Friday, February 15, 2013

Helsinki and Tallinn

I had been advised of a midnight 10k run in Helsinki. I thought that sounded like a lot of fun - I had some friends living in the city. I'd never been to Finland before so it was a good opportunity. The race itself sounded like it would have a lot of atmosphere, so I was really keen. On further inspection, the race started at 9pm, so the chances of me still running by the time midnight came around were slim for a 10 kilometre run, but I decided to sign up anyway. I persuaded some friends to join me; they were incorporating a few days in Helsinki as part of a longer trip around the Baltic states. After Helsinki they were planning a few days in Tallinn, which sounded good to me. I therefore booked a two city break for the end of August / start of September.
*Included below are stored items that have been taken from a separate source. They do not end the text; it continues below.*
Definition deactivate (now : Z) (cid : Uuid) (a : t) : outcome t :=
  a ← transition_status Deactivated a;
  let a := touch now a in
  let a := a <| deactivated_at := Some now |> in
  Ok (push_event (AccountDeactivated (id a) now cid) a).

Definition delete (now : Z) (deleted_by : option AccountId) (cid : Uuid) (a : t) : outcome t :=
  a ← transition_status Deleted a;
  let a := touch now a in
  Ok (push_event (AccountDeleted (id a) deleted_by now cid) a).

Definition update_kyc_status (now : Z) (new_status : KycStatus) (reviewer : AccountId)
    (cid : Uuid) (a : t) : outcome t :=
  if negb (kyc_can_transition_to (kyc_status a) new_status) then
    fails (InvalidKycTransition (kyc_status_str (kyc_status a)) (kyc_status_str new_status))
  else
    let old_status := kyc_status a in
    let a := a <| kyc_status := new_status |> <| kyc_reviewed_at := Some now |>
               <| kyc_reviewer_id := Some reviewer |> in
    let a := touch now a in
    Ok (push_event (KycStatusChanged (id a) old_status new_status now cid) a).

(** Two clock readings: the request's and [touch_now]'s. *)
Definition request_gdpr_deletion `{Chrono} (t1 now : Z) (retention_days : Z) (cid : Uuid)
    (a : t) : outcome t :=
  if GdprRecord.has_pending_deletion (gdpr a) then fails GdprDeletionAlreadyRequested
  else match GdprRecord.request_deletion t1 retention_days (gdpr a) with
  | None => Err Panics
  | Some g =>
      match GdprRecord.deletion_scheduled_at g with
      | None => Err Panics
      | Some scheduled =>
          let a := a <| gdpr := g |> in
          let a := touch now a in
          Ok (push_event (GdprDeletionRequested (id a) retention_days scheduled now cid) a)
      end
  end.

Definition request_gdpr_data_export (now : Z) (cid : Uuid) (a : t) : outcome t :=
  let a := touch now a in
  let a := a <| gdpr := gdpr a <| GdprRecord.data_export_requested_at := Some now |> |> in
  Ok (push_event (GdprDataExportRequested (id a) now now cid) a).

(** [let _ = self.transition_status(Deleted)] keeps the status when it is refused. *)
Definition anonymize (now : Z) (cid : Uuid) (a : t) : outcome t :=
  if GdprRecord.is_anonymized (gdpr a) then fails AccountAlreadyAnonymized
  else
    let a := a <| gdpr := gdpr a <| GdprRecord.anonymized_at := Some now |> |>
               <| phone := None |> <| phone_verified := false |>
               <| phone_verified_at := None |> <| password_hash := None |>
               <| date_of_birth := None |> <| mfa := MfaState.revoke (mfa a) |> in
    let a := match transition_status Deleted a with Ok a' => a' | Err _ => a end in
    let a := touch now a in
    Ok (push_event (AccountDeleted (id a) None now cid) a).
Lemma reachable_tables_are_well_formed_witness :
  ∃ r a, accounts (run_all 0 demo_commands demo_world) !! 3%N = Some r ∧ try_from r = Ok a ∧
    account_wf a.
Proof.
  destruct (reachable_tables_are_well_formed demo_world
    (start (run_all 0 demo_commands demo_world)) eq_refl) as [Hwf _].
  { apply run_all_steps. repeat constructor. }
  destruct (accounts (run_all 0 demo_commands demo_world) !! 3%N) as [r|] eqn:E.
  - destruct (Hwf 3%N r E) as (a & Ha & Hok & _). exists r, a.
    split; [reflexivity|]. split; [exact Ha|exact Hok].
  - exfalso. revert E. vm_compute. congruence.
Defined.

Lemma erasure_is_final_witness :
  ∃ r', accounts (run_all (9 * NS) [ReactivateAccountCommand "xxx"; RecordLoginCommand "xxx"]
                    (run_all 0 (demo_commands ++ demo_erasure) demo_world)) !! 3%N = Some r' ∧
        erased_row r'.
Proof.
  destruct (accounts (run_all 0 (demo_commands ++ demo_erasure) demo_world) !! 3%N) as [r|] eqn:E.
  - apply (erasure_is_final demo_world (start (run_all 0 (demo_commands ++ demo_erasure) demo_world))
      (start (run_all (9 * NS) [ReactivateAccountCommand "xxx"; RecordLoginCommand "xxx"]
                    (run_all 0 (demo_commands ++ demo_erasure) demo_world))) 3%N r eq_refl).
    + apply run_all_steps. repeat constructor.
    + apply run_all_steps. repeat constructor.
    + exact E.
    + revert E. vm_compute. intros [= <-]. by eexists.
  - exfalso. revert E. vm_compute. congruence.
Defined.

Definition event_types (w : World) : list string :=
  (λ e, event_type (envelope_payload e)) <$> topic w.

(** The write commits before its event is published: when the publication is refused the
    command fails, the account stays verified, and running the command again cannot
    publish the event either. *)
Example refused_publication_loses_the_event :
  let w := run_all 0 [demo_create] demo_world in
  let '(w1, r1) := dispatch (demo_ctx 5) (VerifyEmailCommand "xxx")
    (w <| faults := [Healthy; Healthy; Refused PoolTimedOut] |>) in
  let '(w2, r2) := dispatch (demo_ctx 6) (VerifyEmailCommand "xxx") w1 in
  r1 = Err (Fails (EventPublishFailed "kafka")) ∧ r2 = Err (Fails EmailAlreadyVerified) ∧
  AccountRow.status <$> accounts w2 !! 3%N = Some "active" ∧
  event_types w2 = ["account.created"].
Proof. vm_compute. repeat split. Qed.
(* ===== verification/Consumer.v ===== *)
(** * Transport: consuming a topic at least once

    Models [crates/platform/transport/src/kafka/consumer] and [config/consumer.rs]: the
    message a record becomes, the outcome of processing it, the bounded retry, the
    dead-letter publication and the commit of the offset.  [Worker] is one process: the
    stores its handler works on, what it published and committed, and the script of the
    broker's refusals.  [System] adds the topic's log and the supervised consumer, which
    is rebuilt from the group's durable offset after every end of its stream. *)

From S2P Require Import Prelude.
From stdpp Require Import pretty.
Local Open Scope Z_scope.

(** ** Outcomes and the retry policy *)

Inductive ProcessOutcome := Done | Retry (reason : string) | Reject (reason : string).

Class ClassifyError (E : Type) := {
  error_is_retryable : E → bool;
  error_text : E → string;
}.

Definition from_result `{ClassifyError E} (r : result E unit) : ProcessOutcome :=
  match r with
  | Ok _ => Done
  | Err e => if error_is_retryable e then Retry (error_text e) else Reject (error_text e)
  end.

(** Durations in nanoseconds. *)
Record RetryPolicy := {
  max_attempts : Z;
  base_backoff : Z;
  max_backoff : Z;
}.

Definition default_policy : RetryPolicy :=
  {| max_attempts := 5; base_backoff := 100 * 10 ^ 6; max_backoff := 30 * 10 ^ 9 |}.

Definition DURATION_MAX : Z := u64_max * 10 ^ 9 + (10 ^ 9 - 1).

(** [backoff_for] before the jitter's factor, which the random generator draws. *)
Definition backoff_cap (p : RetryPolicy) (attempt : Z) : Z :=
  let exponent := Z.min (Z.max 0 (attempt - 1)) 31 in
  let scaled := Z.min DURATION_MAX (base_backoff p * 2 ^ exponent) in
  Z.min scaled (max_backoff p).

Definition backoff_for (jittered : Z → Z) (p : RetryPolicy) (attempt : Z) : Z :=
  jittered (backoff_cap p attempt).

(** ** Records and messages *)

Inductive TransportError :=
  | KafkaProducer (text : string)
  | KafkaConsumer (text : string)
  | KafkaConfig (text : string)
  | EmptyPayload
  | JsonCodec (text : string).

Definition transport_text (e : TransportError) : string :=
  match e with
  | KafkaProducer t => "Kafka error: Kafka producer error: " +:+ t
  | KafkaConsumer t => "Kafka error: Kafka consumer error: " +:+ t
  | KafkaConfig t => "Kafka error: Kafka client configuration error: " +:+ t
  | EmptyPayload => "Kafka error: message payload is empty"
  | JsonCodec t => "codec error: JSON serialization error: " +:+ t
  end.

Record KafkaRecord := {
  rec_topic : string;
  rec_partition : Z;
  rec_offset : Z;
  rec_key : option string;
  rec_headers : list (string * option string);
  rec_timestamp : option Z;
  rec_payload : option string;
}.

(** [str::from_utf8]: no overlong form, no surrogate, nothing past U+10FFFF. *)
Definition continuation (c : ascii) : bool := byte_in c 128 191.

Fixpoint is_utf8 (s : string) : bool :=
  match s with
  | "" => true
  | String a s1 =>
      if byte_in a 0 127 then is_utf8 s1 else
      match s1 with
      | String b s2 =>
          if byte_in a 194 223 then continuation b && is_utf8 s2 else
          match s2 with
          | String c s3 =>
              if byte_in a 224 239 then
                byte_in b (if byte_is a 224 then 160 else 128) (if byte_is a 237 then 159 else 191)
                && continuation c && is_utf8 s3
              else
              match s3 with
              | String d s4 =>
                  byte_in a 240 244
                  && byte_in b (if byte_is a 240 then 144 else 128)
                       (if byte_is a 244 then 143 else 191)
                  && continuation c && continuation d && is_utf8 s4
              | "" => false
              end
          | "" => false
          end
      | "" => false
      end
  end%string.

(** [.and_then(|b| from_utf8(b).ok()).unwrap_or("")] *)
Definition utf8_or_empty (b : option string) : string :=
  match b with
  | Some s => if is_utf8 s then s else ""
  | None => ""
  end.

Module ConsumedMessage.
Record t {T : Type} := mk {
  topic : string;
  partition : Z;
  offset : Z;
  key : string;
  headers : gmap string string;
  timestamp_ms : option Z;
  raw_payload : string;
  payload : result TransportError T;
}.
Arguments t : clear implicits.

Definition is_trace_header (k : string) : bool :=
  bool_decide (k = "traceparent") || bool_decide (k = "tracestate").

Definition user_headers (hs : list (string * option string)) : gmap string string :=
  foldl (λ m kv, if is_trace_header kv.1 then m else <[kv.1 := utf8_or_empty kv.2]> m) ∅ hs.

(** [KafkaConsumerHandle::stream]: the item a record becomes. *)
Definition of_record {T} (from_slice : string → result string T) (r : KafkaRecord) : t T := {|
  topic := rec_topic r;
  partition := rec_partition r;
  offset := rec_offset r;
  key := utf8_or_empty (rec_key r);
  headers := user_headers (rec_headers r);
  timestamp_ms := rec_timestamp r;
  raw_payload := default "" (rec_payload r);
  payload := match rec_payload r with
             | None => Err EmptyPayload
             | Some bytes => map_err JsonCodec (from_slice bytes)
             end |}.
End ConsumedMessage.

(** ** The worker process *)

Record DeadLetter := {
  dead_topic : string;
  dead_key : string;
  dead_payload : string;
  dead_headers : gmap string string;
}.

(** How a publication fails: the broker never had the record, or only the
    acknowledgement was lost. *)
Inductive SendFault := NotSent (text : string) | Unacknowledged (text : string).

Record Worker {S : Type} := {
  stores : S;
  published : list DeadLetter;
  committing : list (string * Z * Z);
  slept : list Z;
  wall_ms : Z;
  send_faults : list (option SendFault);
  commit_faults : list (option TransportError);
}.
Arguments Worker : clear implicits.

#[export] Instance worker_fields {S} : Fields (Worker S) := λ w, {|
  stores := stores w; published := published w; committing := committing w; slept := slept w;
  wall_ms := wall_ms w; send_faults := send_faults w; commit_faults := commit_faults w |}.

Definition DLQ_SUFFIX : string := ".dlq".
Definition MAX_DLQ_ERROR_LEN : nat := 1024.

(** [s.chars().take(n)] *)
Fixpoint take_chars (n : nat) (s : string) : string :=
  match s with
  | "" => ""
  | String c s' =>
      if continuation c then String c (take_chars n s')
      else match n with
           | O => ""
           | S n => String c (take_chars n s')
           end
  end%string.

Section Runner.
Context {S T : Type}.
Context (from_slice : string → result string T) (process : T → S → S * ProcessOutcome).
Context (jittered : Z → Z) (policy : RetryPolicy).

Abbreviation Message := (ConsumedMessage.t T).
Abbreviation step_of A := (act (Worker S) TransportError A).

(** [publish_raw] *)
Definition publish_raw (d : DeadLetter) : step_of unit := λ w,
  let fault := match send_faults w with f :: _ => f | [] => None end in
  let w := w <| send_faults := tail (send_faults w) |> in
  let stored := w <| published := published w ++ [d] |> in
  match fault with
  | None => (stored, Ok tt)
  | Some (NotSent text) => (w, Err (KafkaProducer text))
  | Some (Unacknowledged text) => (stored, Err (KafkaProducer text))
  end.

(** [SystemTime::now().duration_since(UNIX_EPOCH)] in milliseconds, 0 before the epoch. *)
Definition failed_at (w : Worker S) : Z := if 0 <=? wall_ms w then as_signed 64 (wall_ms w) else 0.

Definition dead_letter_of (m : Message) (reason_kind reason : string) (attempts now : Z) :
    DeadLetter := {|
  dead_topic := ConsumedMessage.topic m +:+ DLQ_SUFFIX;
  dead_key := ConsumedMessage.key m;
  dead_payload := ConsumedMessage.raw_payload m;
  dead_headers :=
    <["x-dlq-failed-at-ms" := pretty now]>
    (<["x-dlq-attempts" := pretty attempts]>
    (<["x-dlq-error" := take_chars MAX_DLQ_ERROR_LEN reason]>
    (<["x-dlq-reason" := reason_kind]>
    (<["x-dlq-offset" := pretty (ConsumedMessage.offset m)]>
    (<["x-dlq-partition" := pretty (ConsumedMessage.partition m)]>
    {["x-dlq-origin-topic" := ConsumedMessage.topic m]}))))) |}.

Definition dead_letter (m : Message) (reason_kind reason : string) (attempts : Z) : step_of unit :=
  let! now := gets failed_at in
  publish_raw (dead_letter_of m reason_kind reason attempts now).

(** [KafkaConsumerHandle::commit]: queues the offset past the message. *)
Definition commit (m : Message) : step_of unit := λ w,
  let fault := match commit_faults w with f :: _ => f | [] => None end in
  let w := w <| commit_faults := tail (commit_faults w) |> in
  match fault with
  | Some e => (w, Err e)
  | None =>
      (w <| committing := committing w ++
             [(ConsumedMessage.topic m, ConsumedMessage.partition m,
               i64_add (ConsumedMessage.offset m) 1)] |>, Ok tt)
  end.

Definition sleep (d : Z) : step_of unit := modify (λ w, w <| slept := slept w ++ [d] |>).

Definition call (event : T) : step_of ProcessOutcome := λ w,
  let '(s, o) := process event (stores w) in (w <| stores := s |>, Ok o).

(** The retry loop from [attempt] on; [retries] is [max_attempts - attempt]. *)
Fixpoint attempt_from (retries : nat) (attempt : Z) (event : T) (m : Message) : step_of unit :=
  let! o := call event in
  match o with
  | Done => done_with tt
  | Reject reason => dead_letter m "reject" reason attempt
  | Retry reason =>
      match retries with
      | O => dead_letter m "retry-exhausted" reason attempt
      | Datatypes.S retries =>
          let! _ := sleep (backoff_for jittered policy attempt) in
          attempt_from retries (attempt + 1) event m
      end
  end.

Definition attempts_left : nat := Z.to_nat (max_attempts policy - 1).

(** The body of [run_consumer]'s loop on one item of the stream. *)
Definition handle_item (item : result string KafkaRecord) : step_of unit :=
  match item with
  | Err text => throw (KafkaConsumer text)
  | Ok r =>
      let m := ConsumedMessage.of_record from_slice r in
      let! _ := match ConsumedMessage.payload m with
                | Err e => dead_letter m "decode" (transport_text e) 0
                | Ok event => attempt_from attempts_left 1 event m
                end in
      commit m
  end.

Definition run_consumer (stream : list (result string KafkaRecord)) : step_of unit :=
  for_each handle_item stream.
End Runner.

(** ** Where a consumer starts *)

Inductive AutoOffsetReset := Earliest | Latest.

Record ConsumerConfig := {
  group_id : string;
  auto_offset_reset : AutoOffsetReset;
  enable_auto_commit : bool;
  heartbeat_interval_ms : Z;
  session_timeout_ms : Z;
}.

Definition ConsumerConfig_new (group : string) : ConsumerConfig := {|
  group_id := group; auto_offset_reset := Latest; enable_auto_commit := false;
  heartbeat_interval_ms := 3000; session_timeout_ms := 10000 |}.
The trip did not have a particularly auspicious start. My flight was due to leave in the early evening from London and with the flight taking a few hours and a two-hour time difference, I should arrive in Helsinki around midnight. A taxi to my friends' place and I would get there at a slightly rude time of night. Early in the day of my departure I received a text telling me that my flight would not be taking off at the advertised time - it would be leaving three hours late. That was a very good service from Norwegian Air - to keep me informed about the delays. So I stayed at home all day, waiting for the latest possible time I could leave. I had a leisurely journey to the airport, checked in my bag, received a voucher for a free meal because I had been delayed, wandered through security, ate my free meal, wandered to the flight, and then the flight left - three and a half hours late. What's more, Norwegian has free WiFi on board, after the seatbelt signs have been turned off, so I played on my laptop for the few hours of the flight. It did mean though that I eventually arrived at my friends' place at a quite indecent 4am.



I spent the next couple of days wandering around the centre of the city. It was generally a nice city. There were a couple of impressive looking churches - one orthodox church and one cathedral. The waterfront area was impressive, with the market there. There was an interesting shopping centre. The botanic gardens were pretty. Generally though the city centre was not notable for these kind of sights.
 
My friends lived outside the centre, in a suburb called Espoo. It was in these areas that the true reality of Finnish life was found - namely that Finland is a safe, friendly, quiet, clean, efficient, organised, slightly boring place to live. Helsinki regularly appears on the annual lists of the best places in the world to live. You couldn't walk more than a few hundred yards without seeing a large government subsidised playground for kids to play in. There was a massive sports complex in Espoo for all the locals to play in, to try their hand at all sorts of sports or pastimes. I could see why my friends enjoyed it there so much. Especially as the weather had been fairly warm for the two days I had been there. I wasn't going to endure the freezing cold snow-covered winter during my stay.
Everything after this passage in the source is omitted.